▶ Work task:
Output the data below line for line, exactly, up to and including the line where "destruct (filter _ cases) as [|c rows];" appears.

[Dataset entries]

Start of Block

Lemma handle_list_decode cls f wanted repo cases w :
  decode cls (files w !! file_path repo) = Ok cases →
  handle_list cls (NsList f wanted) repo w
  = (Ok (),
     {| files := files w; clock := clock w;
        trace := trace w ++
          match filter (λ case, wanted = None ∨ wanted = Some (status case))
                  cases with
          | [] =>
              [Stdout ("Keine Fälle"
                       +:+ match wanted with
                           | None | Some EmptyString => EmptyString
                           | Some s => " mit Status '" +:+ s +:+ "'"
                           end
                       +:+ " gefunden.")]
          | shown =>
              Stdout header_line :: Stdout (dashes 85)
              :: (Stdout ∘ row_line <$> shown)
          end |}).
Proof.
  intros Hd. unfold handle_list, bind. rewrite load_decode, Hd.
  destruct (filter _ cases) as [|c rows]; [done|].
  cbn [print]. rewrite print_rows_run. cbn. by rewrite <- !app_assoc.
Qed.








(** X11.  When [handle_update] finds the case it writes once, the loaded
    sequence with the first match updated, and then prints a line with the
    identifier and the new status. *)
Theorem handle_update_reports (cls : ServiceCase_class) (repo : CaseRepository)
    (f : string) (pre post : list ServiceCase) (c : ServiceCase)
    (new_status : string) (notes : option string) (w : world) :
  load cls repo w = (Ok (pre ++ c :: post), w) →
  Forall (λ x, case_id x ≠ case_id c) pre →
  ∃ w', handle_update cls (NsUpdate f (case_id c) new_status notes) repo w
        = (Ok (), w')
    ∧ trace w'
      = trace w
        ++ [FileWrite (file_path repo)
              (JList (asdict <$> pre ++ updated c new_status notes (clock w)
                                        :: post));
            Stdout ("Fall #" +:+ pretty (case_id c) +:+ " aktualisiert (Status: "
                    +:+ new_status +:+ ").")].
Proof.
  intros Hload%loaded_decode Hpre.
  rewrite (handle_update_found _ _ _ _ _ _ _ _ _ Hload Hpre). cbn zeta.
  eexists. split; [reflexivity|].
  cbn [trace printed written]. by rewrite <- app_assoc.
Qed.

Lemma handle_update_reports_example :
  load cls_import db w_dup = (Ok ([case_a] ++ case_b :: [case_c]), w_dup)
  ∧ Forall (λ x, case_id x ≠ case_id case_b) [case_a]
  ∧ ∃ w', handle_update cls_import
            (NsUpdate (file_path db) (case_id case_b) "closed" None) db w_dup
          = (Ok (), w')
      ∧ trace w'
        = trace w_dup
          ++ [FileWrite (file_path db)
                (JList (asdict <$> [case_a]
                          ++ updated case_b "closed" None (clock w_dup)
                             :: [case_c]));
              Stdout ("Fall #" +:+ pretty (case_id case_b)
                      +:+ " aktualisiert (Status: " +:+ "closed" +:+ ").")].
Proof.
  assert (load cls_import db w_dup = (Ok ([case_a] ++ case_b :: [case_c]), w_dup))
    as Hl by apply load_written.
  assert (Forall (λ x, case_id x ≠ case_id case_b) [case_a]) as Hpre
    by (constructor; [discriminate|constructor]).
  split; [exact Hl|]. split; [exact Hpre|].
  destruct (handle_update_reports cls_import db (file_path db) [case_a] [case_c]
              case_b "closed" None w_dup Hl Hpre) as (w' & H1 & H2).
  exists w'. split; [exact H1|exact H2].
Defined.

(** X12.  Two status updates in a row leave what one update with the second
    status leaves; the notes are those of the second update when it gives
    notes, and otherwise those the first update left. *)
Theorem update_status_twice (self : ServiceCase) (s1 s2 : string)
    (n1 n2 : option string) (w : world) :
  (c <- update_status self s1 n1 ;; update_status c s2 n2) w
  = update_status self s2 (match n2 with Some n => Some n | None => n1 end) w.
Proof.
  unfold bind. rewrite !update_status_updated.
  by destruct n1, n2.
Qed.



(** ** [main] *)

Lemma load_raise_decode cls repo e w :
  load cls repo w = (Raise e, w) →
  decode cls (files w !! file_path repo) = Raise e.
Proof. rewrite load_decode. by intros [= ->]. Qed.

Lemma handle_update_raise cls args repo e w :
  decode cls (files w !! file_path repo) = Raise e →
  handle_update cls args repo w = (Raise e, w).
Proof. intros Hd. unfold handle_update, bind. by rewrite load_decode, Hd. Qed.

Lemma handle_add_raise cls args repo e w :
  decode cls (files w !! file_path repo) = Raise e →
  handle_add cls args repo w = (Raise e, w).
Proof. intros Hd. unfold handle_add, bind. by rewrite load_decode, Hd. Qed.

Lemma handle_list_raise cls args repo e w :
  decode cls (files w !! file_path repo) = Raise e →
  handle_list cls args repo w = (Raise e, w).
Proof. intros Hd. unfold handle_list, bind. by rewrite load_decode, Hd. Qed.

(** X14.  When the backing file does not load, the [add], [list] and [update]
    commands raise the [TypeError] of [load] and leave the world as it is:
    the file that could not be read is not written and nothing is printed. *)
Theorem unreadable_store_untouched (cls : ServiceCase_class) (args : Namespace)
    (w : world) :
  load cls {| file_path := data_file args |} w = (Raise TypeError, w) →
  (∀ f, args ≠ NsInit f) →
  main cls args w = (Raise TypeError, w).
Proof.
  intros Hd%load_raise_decode Hni. cbn [file_path] in Hd.
  destruct args as [f|f cn ce pm sn idesc|f wanted|f wanted st notes].
  - by destruct (Hni f).
  - by apply (handle_add_raise cls _ {| file_path := f |}).
  - by apply (handle_list_raise cls _ {| file_path := f |}).
  - by apply (handle_update_raise cls _ {| file_path := f |}).
Qed.

Lemma unreadable_store_untouched_example :
  load cls_import {| file_path := data_file (add_cmd (file_path db) jane) |}
    w_number = (Raise TypeError, w_number)
  ∧ (∀ f, add_cmd (file_path db) jane ≠ NsInit f)
  ∧ main cls_import (add_cmd (file_path db) jane) w_number
    = (Raise TypeError, w_number).
Proof.
  assert (load cls_import
            {| file_path := data_file (add_cmd (file_path db) jane) |} w_number
          = (Raise TypeError, w_number)) as Hl by reflexivity.
  assert (∀ f, add_cmd (file_path db) jane ≠ NsInit f) as Hni
    by (intros f; discriminate).
  split; [exact Hl|]. split; [exact Hni|].
  exact (unreadable_store_untouched cls_import (add_cmd (file_path db) jane)
           w_number Hl Hni).
Defined.

(** What an [update] through [main] does on a store that decodes. *)
Lemma main_update_outcome cls p wanted st notes cases w :
  decode cls (files w !! p) = Ok cases →
  main cls (NsUpdate p wanted st notes) w
    = (Ok (), printed (not_found_line wanted) w)
  ∨ ∃ pre c post,
      cases = pre ++ c :: post
      ∧ main cls (NsUpdate p wanted st notes) w
        = (Ok (),
           printed (updated_line (updated c st notes (clock w)))
             (written p
                (JList (asdict <$> pre ++ updated c st notes (clock w) :: post))
                w)).
Proof.
  intros Hd.
  change (main cls (NsUpdate p wanted st notes) w)
    with (handle_update cls (NsUpdate p wanted st notes) {| file_path := p |} w).
  destruct (first_match_split wanted cases)
    as [Hall|(pre & c & post & -> & Hpre & <-)].
  - left.
    rewrite (handle_update_decode cls p wanted st notes {| file_path := p |} _ w Hd).
    by rewrite loop_not_found.
  - right. exists pre, c, post. split; [done|].
    by rewrite (handle_update_found cls p {| file_path := p |} pre c post st notes
                  w Hd Hpre).
Qed.



(** Whatever the command and the store: [main] leaves the files on other paths
    and the clock, and appends to the trace, at most one write. *)
Lemma main_effect cls args w :
  (∀ q, q ≠ data_file args → files (main cls args w).2 !! q = files w !! q)
  ∧ clock (main cls args w).2 = clock w
  ∧ ∃ evs, trace (main cls args w).2 = trace w ++ evs ∧ (writes evs ≤ 1)%nat.
Proof.
  assert (∀ w0 : world,
    (∀ q, q ≠ data_file args → files w0 !! q = files w0 !! q)
    ∧ clock w0 = clock w0
    ∧ ∃ evs, trace w0 = trace w0 ++ evs ∧ (writes evs ≤ 1)%nat) as Hsame.
  { intros w0. split; [done|]. split; [done|].
    exists []. split; [by rewrite app_nil_r|cbn; lia]. }
  destruct args as [f|f cn ce pm sn idesc|f wanted|f wanted st notes];
    cbn [data_file] in *.
  - apply Hsame.
  - change (NsAdd f cn ce pm sn idesc) with (add_cmd f (cn, ce, pm, sn, idesc)).
    destruct (decode cls (files w !! f)) as [cases|e] eqn:Hd.
    + rewrite (main_add cls f _ cases w Hd). cbn zeta. cbn [snd].
      split; [|split; [done|]].
      * intros q Hq. cbn. by rewrite lookup_insert_ne.
      * eexists [_; _]. cbn. split; [by rewrite <- app_assoc|done].
    + change (main cls (add_cmd f (cn, ce, pm, sn, idesc)) w)
        with (handle_add cls (add_cmd f (cn, ce, pm, sn, idesc))
                {| file_path := f |} w).
      rewrite (handle_add_raise cls _ {| file_path := f |} e w Hd). apply Hsame.
  - change (main cls (NsList f wanted) w)
      with (handle_list cls (NsList f wanted) {| file_path := f |} w).
    destruct (decode cls (files w !! f)) as [cases|e] eqn:Hd.
    + rewrite (handle_list_decode cls f wanted {| file_path := f |} cases w Hd).
      cbn [snd files clock trace]. split; [done|]. split; [done|].
      eexists. split; [reflexivity|].
      destruct (filter _ cases) as [|c shown]; cbn; [lia|].
      unfold writes. cbn. fold (writes (Stdout ∘ row_line <$> shown)).
      rewrite writes_Stdout_fmap. lia.
    + rewrite (handle_list_raise cls _ {| file_path := f |} e w Hd). apply Hsame.
  - destruct (decode cls (files w !! f)) as [cases|e] eqn:Hd.
    + destruct (main_update_outcome cls f wanted st notes cases w Hd)
        as [->|(pre & c & post & _ & ->)]; cbn [snd].
      * split; [done|]. split; [done|].
        eexists [_]. split; [reflexivity|cbn; lia].
      * split; [|split; [done|]].
        -- intros q Hq. cbn. by rewrite lookup_insert_ne.
        -- eexists [_; _]. cbn. split; [by rewrite <- app_assoc|done].
    + change (main cls (NsUpdate f wanted st notes) w)
        with (handle_update cls (NsUpdate f wanted st notes)
                {| file_path := f |} w).
      rewrite (handle_update_raise cls _ {| file_path := f |} e w Hd).
      apply Hsame.
Qed.

(** X16.  [main] touches no file but the one at [args.data_file]: whatever the
    command, the store and the outcome, the content of every other path is
    afterwards what it was. *)
Theorem main_other_files (cls : ServiceCase_class) (args : Namespace)
    (w : world) (q : string) :
  q ≠ data_file args →
  files (main cls args w).2 !! q = files w !! q.
Proof. intros Hq. by apply main_effect. Qed.

Lemma main_other_files_example :
  file_path other_db ≠ data_file (add_cmd (file_path db) jane)
  ∧ files (main cls_import (add_cmd (file_path db) jane) w_dup).2
      !! file_path other_db
    = files w_dup !! file_path other_db.
Proof.
  assert (file_path other_db ≠ data_file (add_cmd (file_path db) jane)) as Hq
    by discriminate.
  split; [exact Hq|].
  exact (main_other_files cls_import (add_cmd (file_path db) jane) w_dup
           (file_path other_db) Hq).
Defined.

(** X17.  Whatever the command, the store and the outcome, [main] only adds
    to the trace, and among what it adds there is at most one write; it does
    not move the clock. *)
Theorem main_appends (cls : ServiceCase_class) (args : Namespace) (w : world) :
  clock (main cls args w).2 = clock w
  ∧ ∃ evs, trace (main cls args w).2 = trace w ++ evs ∧ (writes evs ≤ 1)%nat.
Proof. apply main_effect. Qed.

(** ** Consecutive identifiers *)

Lemma consecutive_ids_files p w w' :
  files w' = files w → consecutive_ids p w → consecutive_ids p w'.
Proof. unfold consecutive_ids, stored. by intros ->. Qed.

Lemma consecutive_ids_cases p w :
  consecutive_ids p w →
  ∃ cases, (∀ cls, decode cls (files w !! p) = Ok cases)
    ∧ case_id <$> cases = Z.of_nat <$> seq 1 (length cases).
Proof.
  intros [E|(cases & Hst & Hids)].
  - exists []. rewrite E. by split.
  - exists cases. split; [|done]. intros cls. by apply stored_decode.
Qed.

Lemma consecutive_ids_main cls args w :
  consecutive_ids (data_file args) w →
  consecutive_ids (data_file args) (main cls args w).2.
Proof.
  intros Hinv.
  destruct args as [f|f cn ce pm sn idesc|f wanted|f wanted st notes];
    cbn [data_file] in *.
  - done.
  - destruct (consecutive_ids_cases f w Hinv) as (cases & Hd & Hids).
    change (NsAdd f cn ce pm sn idesc) with (add_cmd f (cn, ce, pm, sn, idesc)).
    rewrite (main_add cls f _ cases w (Hd cls)). cbn zeta.
    right. eexists. split.
    + unfold stored. cbn. apply lookup_insert_eq.
    + rewrite (create_case_id_seq cases _ Hids).
      rewrite fmap_app, length_app, Nat.add_1_r, seq_S, fmap_app, <- Hids.
      reflexivity.
  - eapply consecutive_ids_files; [|exact Hinv]. apply handle_list_files.
  - destruct (consecutive_ids_cases f w Hinv) as (cases & Hd & Hids).
    destruct (main_update_decode cls f wanted st notes cases w (Hd cls))
      as [Hf|(cases' & Hst & Hids')].
    + by eapply consecutive_ids_files.
    + right. exists cases'. split; [done|].
      rewrite Hids', Hids. do 2 f_equal.
      by rewrite <- (length_fmap case_id cases), <- Hids', length_fmap.
Qed.

Lemma consecutive_ids_init p w :
  consecutive_ids p w → consecutive_ids p (handle_init {| file_path := p |} w).2.
Proof.
  intros Hinv. destruct (files w !! p) as [doc|] eqn:E.
  - rewrite handle_init_present by (cbn; rewrite E; eauto).
    by eapply consecutive_ids_files.
  - rewrite handle_init_absent by done. right. exists []. split; [|done].
    unfold stored. cbn. apply lookup_insert_eq.
Qed.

End of Block

▶ Task response:
Lemma handle_list_decode cls f wanted repo cases w :
  decode cls (files w !! file_path repo) = Ok cases →
  handle_list cls (NsList f wanted) repo w
  = (Ok (),
     {| files := files w; clock := clock w;
        trace := trace w ++
          match filter (λ case, wanted = None ∨ wanted = Some (status case))
                  cases with
          | [] =>
              [Stdout ("Keine Fälle"
                       +:+ match wanted with
                           | None | Some EmptyString => EmptyString
                           | Some s => " mit Status '" +:+ s +:+ "'"
                           end
                       +:+ " gefunden.")]
          | shown =>
              Stdout header_line :: Stdout (dashes 85)
              :: (Stdout ∘ row_line <$> shown)
          end |}).
Proof.
  intros Hd. unfold handle_list, bind. rewrite load_decode, Hd.
  destruct (filter _ cases) as [|c rows]; [done|].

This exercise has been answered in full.